TRANSLATOR’S POSTSCRIPT
“Morning and evening maids heard the goblins cry”
So begins The Goblin Market, the brilliant work which inspired Alice’s Adventures in Wonderland. Its author is Christina Rossetti and she represents, with Tennyson, the vanished pre-1914 essence of British Victorian verse.
Christina Rossetti was not only admired by Lewis Carroll, the author of Alice’s Adventures in Wonderland and by her brother, the painter Dante Gabriel Rossetti, she was considered by many of her contemporaries to be the equal of Tennyson.
She was a genius and was first published at the age of 17. She never ceased to write poetry, in both Italian and English, until her early death from hyperthyroidism and breast cancer at the age of 63.

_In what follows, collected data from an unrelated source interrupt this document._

(** The three passes of [extractChangesFromXML], element by element. *)
Lemma dom_extraction_emits xmlDoc st :
  exists st' ins dels again,
    extractChangesFromXML W xmlDoc st = (Ok tt, st') /\
    st_changes st' = st_changes st ++ ins ++ dels ++ again /\
    Forall2 (dom_emitted W true Added (clock_reads st) (clock_reads st'))
            (dom_insertions xmlDoc) ins /\
    Forall2 (dom_emitted W true Deleted (clock_reads st) (clock_reads st'))
            (dom_deletions xmlDoc) dels /\
    Forall2 (fun e c => dom_emitted W false (prefixed_kind e)
                                    (clock_reads st) (clock_reads st') e c)
            (dom_prefixed xmlDoc) again.
Proof.
  unfold extractChangesFromXML, try_catch, forEach_indexed,
    dom_insertions, dom_deletions, dom_prefixed.
  unfold bind at 1.
  destruct (@forEach_from_emits _ dom_has_text (dom_emitted W true Added) (on_insertion W)
              (dom_emitted_widens (both := true) (kind := Added))
              dom_insertion_emits
              (document_querySelectorAll xmlDoc
                 [type_selector (lit "ins"); type_selector (lit "w:ins")]) 0 st)
    as (st1 & ins & -> & E1 & K1 & F1).
  unfold bind at 1.
  destruct (@forEach_from_emits _ dom_has_text (dom_emitted W true Deleted) (on_deletion W)
              (dom_emitted_widens (both := true) (kind := Deleted))
              dom_deletion_emits
              (document_querySelectorAll xmlDoc
                 [type_selector (lit "del"); type_selector (lit "w:del")]) 0 st1)
    as (st2 & dels & -> & E2 & K2 & F2).
  unfold bind at 1.
  destruct (@forEach_from_emits _ (fun e => is_prefixed e && dom_has_text e)
              (fun lo hi e c => dom_emitted W false (prefixed_kind e) lo hi e c)
              (on_prefixed W)
              (fun lo lo' hi' hi e c => @dom_emitted_widens false (prefixed_kind e)
                                          lo lo' hi' hi e c)
              dom_prefixed_emits
              (document_querySelectorAll xmlDoc [universal]) 0 st2)
    as (st3 & again & -> & E3 & K3 & F3).
  eexists. exists ins, dels, again. split; [reflexivity|]. cbn.
  split; [rewrite E3, E2, E1, <- !app_assoc; reflexivity|].
  split; [eapply Forall2_impl; [|exact F1]; intros a b; apply dom_emitted_widens; lia|].
  split; [eapply Forall2_impl; [|exact F2]; intros a b; apply dom_emitted_widens; lia|].
  eapply Forall2_impl; [|exact F3]. intros a b. apply dom_emitted_widens; lia.
Qed.

Lemma dom_emitted_stamped both kind lo hi element c :
  dom_emitted W both kind lo hi element c -> dom_stamped W both kind lo hi element c.
Proof.
  intros (k & Hk & Ht & Hx & _ & Hd). split; [exact Ht|]. split.
  - unfold recovered. rewrite Ht. destruct kind; destruct Hx as [Hx Ho];
      rewrite ?Ho; try exact Hx; reflexivity.
  - destruct (dom_date_attr both element) as [d|].
    + unfold Date_of_string in Hd. destruct (Date_parse W d); exact Hd.
    + exists k. split; [exact Hk | exact Hd].
Qed.

End Callbacks.

(** An element of the document with text whose tag is [w:name] or [name]
    is among those the selector [name, w\:name] yields. *)
Lemma selected xmlDoc name element :
  existsb (Ascii.eqb ":"%char) name = false -> name <> [] ->
  In element (elements xmlDoc) ->
  tagName element = lit "w:" ++ name \/ tagName element = name ->
  dom_has_text element = true ->
  In element (filter dom_has_text
                (document_querySelectorAll xmlDoc
                   [type_selector name; type_selector (lit "w:" ++ name)])).
Proof.
  intros Hn Hne Hin Htag Ht. apply filter_In. split; [|exact Ht].
  apply filter_In. split; [exact Hin|].
  apply DomFacts.tag_matches; assumption.
Qed.

End DomReads.

(** ** C2: which elements and attributes are matched *)

(** C2, as stated, fails.  The xml2js based extractor does not recognize an
    unprefixed [ins] element: for a document whose [w:document] holds an
    [ins] element with the text "new fee" it pushes no change.  And the
    pass of the DOM based variant over the tag names does not read
    unprefixed attributes: for the [w:ins] element of [sample_dom], whose
    attributes are written [author] and [date], the pass over the elements
    the selector matches emits a change with the author "Ann", and the
    pass over the tag names emits one more change, the third of the run,
    with the author "Unknown". *)
Lemma xml2js_matching_is_prefix_sensitive :
  (xml2js Samples.world Samples.unprefixed_xml = xml_result Samples.unprefixed_tree /\
   tagged (lit "ins") Samples.unprefixed_tree = [sample_unprefixed_insertion] /\
   extractTextFromElement sample_unprefixed_insertion = lit "new fee" /\
   extractChangesFromXML Samples.world Samples.unprefixed_tree initial = (Ok tt, initial)) /\
  (In sample_dom_insertion (Dom.elements sample_dom) /\
   Dom.tagName sample_dom_insertion = lit "w:ins" /\
   Dom.getAttribute sample_dom_insertion (lit "author") = Some (lit "Ann") /\
   exists c1 c2 c3,
     st_changes (snd (Dom.extractChangesFromXML Samples.world sample_dom initial))
     = [c1; c2; c3] /\
     type c1 = Added /\ text c1 = lit "new fee" /\ author c1 = lit "Ann" /\
     type c3 = Added /\ text c3 = lit "new fee" /\ author c3 = lit "Unknown").
Proof.
  split; [repeat split|].
  split; [cbn; tauto|]. split; [reflexivity|]. split; [reflexivity|].
  do 3 eexists. split; [vm_compute; reflexivity|]. repeat split.
Qed.

(** C2, amended.  In the DOM based variant of the structured extractor the
    passes over the elements a selector matches are prefix-insensitive: for
    every document, an element with text whose tag is [w:ins] or [ins]
    ([w:del] or [del]) is among the elements of the pass for insertions
    (for deletions), and the run appends one change for each element of
    the pass for insertions, then one for each element of the pass for
    deletions, each with the trimmed text of its element, with the author
    read from [w:author] or else from [author] (or else "Unknown") and the
    timestamp read from [w:date] or else from [date] (or else the clock).
    The third pass, over the elements whose tag name contains [:ins] or
    [:del], then appends one more change for each of them, and reads
    [w:author] and [w:date] only.  The xml2js based extractor recognizes
    the values stored under the keys [w:ins] and [w:del] below
    [w:document], and no others: it appends one [added] change for each
    value with text under [w:ins], then one [deleted] change for each
    under [w:del]. *)
Theorem dom_matching_is_prefix_insensitive W xmlDoc xmlObj st :
  (forall element,
      In element (Dom.elements xmlDoc) -> dom_has_text element = true ->
      (Dom.tagName element = lit "w:ins" \/ Dom.tagName element = lit "ins" ->
       In element (dom_insertions xmlDoc)) /\
      (Dom.tagName element = lit "w:del" \/ Dom.tagName element = lit "del" ->
       In element (dom_deletions xmlDoc))) /\
  (exists st' ins dels again,
      Dom.extractChangesFromXML W xmlDoc st = (Ok tt, st') /\
      st_changes st' = st_changes st ++ ins ++ dels ++ again /\
      Forall2 (dom_emitted W true Added (clock_reads st) (clock_reads st'))
              (dom_insertions xmlDoc) ins /\
      Forall2 (dom_emitted W true Deleted (clock_reads st) (clock_reads st'))
              (dom_deletions xmlDoc) dels /\
      Forall2 (fun e c => dom_emitted W false (prefixed_kind e)
                                      (clock_reads st) (clock_reads st') e c)
              (dom_prefixed xmlDoc) again) /\
  (exists st' ins dels,
      extractChangesFromXML W xmlObj st = (Ok tt, st') /\
      st_changes st' = st_changes st ++ ins ++ dels /\
      Forall2 (recognized Added) (change_elements (lit "w:ins") xmlObj) ins /\
      Forall2 (recognized Deleted) (change_elements (lit "w:del") xmlObj) dels).
Proof.
  split; [|split].
  - intros element Hin Ht. split; intros Htag.
    + apply (@DomReads.selected xmlDoc (lit "ins") element); auto. discriminate.
    + apply (@DomReads.selected xmlDoc (lit "del") element); auto. discriminate.
  - apply DomReads.dom_extraction_emits.
  - destruct (extractChangesFromXML_pushes W xmlObj st) as (st' & ins & dels & H & E & Fi & Fd).
    exists st', ins, dels. split; [exact H|]. split; [exact E|].
    split; (eapply Forall2_impl; [|eassumption]); intros a b (Hty & Hr & _);
      split; assumption.
Qed.

Lemma dom_matching_is_prefix_insensitive_witness :
  In sample_dom_insertion (dom_insertions sample_dom) /\
  In sample_dom_deletion (dom_deletions sample_dom) /\
  map (fun c => (type c, recovered c, author c))
      (st_changes (snd (Dom.extractChangesFromXML Samples.world sample_dom initial)))
  = [(Added, lit "new fee", lit "Ann"); (Deleted, lit "old fee", lit "Unknown");
     (Added, lit "new fee", lit "Unknown")] /\
  map (fun c => (type c, recovered c))
      (st_changes (snd (extractChangesFromXML Samples.world Samples.marked_tree initial)))
  = [(Added, lit "new fee"); (Deleted, lit "old fee")].
Proof.
  destruct (dom_matching_is_prefix_insensitive Samples.world sample_dom Samples.marked_tree
              initial) as [Hsel _].
  split; [|split].
  - apply (Hsel sample_dom_insertion); [cbn; tauto | reflexivity | left; reflexivity].
  - apply (Hsel sample_dom_deletion); [cbn; tauto | reflexivity | right; reflexivity].
  - split; vm_compute; reflexivity.
Defined.

(** ** C6: the timestamp of a change *)

(** C6, as stated, fails on the DOM based variant.  The [del] element of
    [sample_dom] has the date attribute "not a date", which is present and
    not parseable: the timestamp of its change is an invalid date, and no
    reading of the clock.  And the [w:ins] element has the parseable date
    attribute [date]: the pass over the elements the selector matches gives
    its change the parsed date, and the pass over the tag names, which
    reads [w:date] only, gives the second change of the element a reading
    of the clock. *)
Lemma unparseable_date_gives_invalid_date :
  (In sample_dom_deletion (Dom.elements sample_dom) /\
   Dom.getAttribute sample_dom_deletion (lit "w:date") = Some (lit "not a date") /\
   Date_parse Samples.world (lit "not a date") = None /\
   exists c,
     nth_error (st_changes (snd (Dom.extractChangesFromXML Samples.world sample_dom
                                                           initial))) 1 = Some c /\
     type c = Deleted /\ originalText c = Some (lit "old fee") /\
     timestamp c = InvalidDate /\
     forall k, timestamp c <> TimeValue (clock Samples.world k)) /\
  (In sample_dom_insertion (Dom.elements sample_dom) /\
   Dom.getAttribute sample_dom_insertion (lit "date") = Some (lit "2024-01-15T10:30:00Z") /\
   Date_parse Samples.world (lit "2024-01-15T10:30:00Z") = Some 1705314600000%Z /\
   exists c1 c3,
     nth_error (st_changes (snd (Dom.extractChangesFromXML Samples.world sample_dom
                                                           initial))) 0 = Some c1 /\
     nth_error (st_changes (snd (Dom.extractChangesFromXML Samples.world sample_dom
                                                           initial))) 2 = Some c3 /\
     type c1 = Added /\ text c1 = lit "new fee" /\
     timestamp c1 = TimeValue 1705314600000%Z /\
     type c3 = Added /\ text c3 = lit "new fee" /\
     timestamp c3 = TimeValue (clock Samples.world 2) /\
     timestamp c3 <> TimeValue 1705314600000%Z).
Proof.
  split.
  - split; [cbn; tauto|]. split; [reflexivity|]. split; [reflexivity|].
    eexists. split; [vm_compute; reflexivity|].
    split; [reflexivity|]. split; [reflexivity|]. split; [reflexivity|].
    intros k. discriminate.
  - split; [cbn; tauto|]. split; [reflexivity|]. split; [reflexivity|].
    do 2 eexists. split; [vm_compute; reflexivity|]. split; [vm_compute; reflexivity|].
    repeat split. vm_compute. discriminate.
Qed.

(** C6, amended.  For every document, the DOM based variant of the
    structured extractor emits one change for each element with text that
    the selector [ins, w\:ins] matches, then one for each that the selector
    [del, w\:del] matches, and the timestamp of the change of an element is
    [new Date(d)] when the date attribute [d] of the element ([w:date], or
    else [date]) is present and not empty: the parsed time value when [d]
    is parseable, an invalid date when it is not; it is the current time, a
    reading of the clock taken during the extraction, when the attribute is
    absent or empty.  The pass over the elements whose tag name contains
    [:ins] or [:del] then emits one more change for each of them, with the
    same rule for the attribute [w:date] alone. *)
Theorem structured_timestamp W xmlDoc st :
  exists st' ins dels again,
    Dom.extractChangesFromXML W xmlDoc st = (Ok tt, st') /\
    st_changes st' = st_changes st ++ ins ++ dels ++ again /\
    Forall2 (dom_stamped W true Added (clock_reads st) (clock_reads st'))
            (dom_insertions xmlDoc) ins /\
    Forall2 (dom_stamped W true Deleted (clock_reads st) (clock_reads st'))
            (dom_deletions xmlDoc) dels /\
    Forall2 (fun e c => dom_stamped W false (prefixed_kind e)
                                    (clock_reads st) (clock_reads st') e c)
            (dom_prefixed xmlDoc) again.
Proof.
  destruct (DomReads.dom_extraction_emits W xmlDoc st)
    as (st' & ins & dels & again & H & E & Fi & Fd & Fa).
  exists st', ins, dels, again. split; [exact H|]. split; [exact E|].
  split; [|split]; (eapply Forall2_impl; [|eassumption]); intros a b;
    apply DomReads.dom_emitted_stamped.
Qed.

Christina Rossetti never married and refused three suitors one after the other. Yet while religious and pious, she was not narrow-minded, self-effacing or reclusive, on the contrary. Christina was a poet from her teens, but she also worked from the age of 29 at a refuge for ‘fallen women’ in London named St Mary Magdalene House. She was active against slavery and was a keen protector of the animal cause. She fought against vivisection, the surgery on live animals for the purpose of science.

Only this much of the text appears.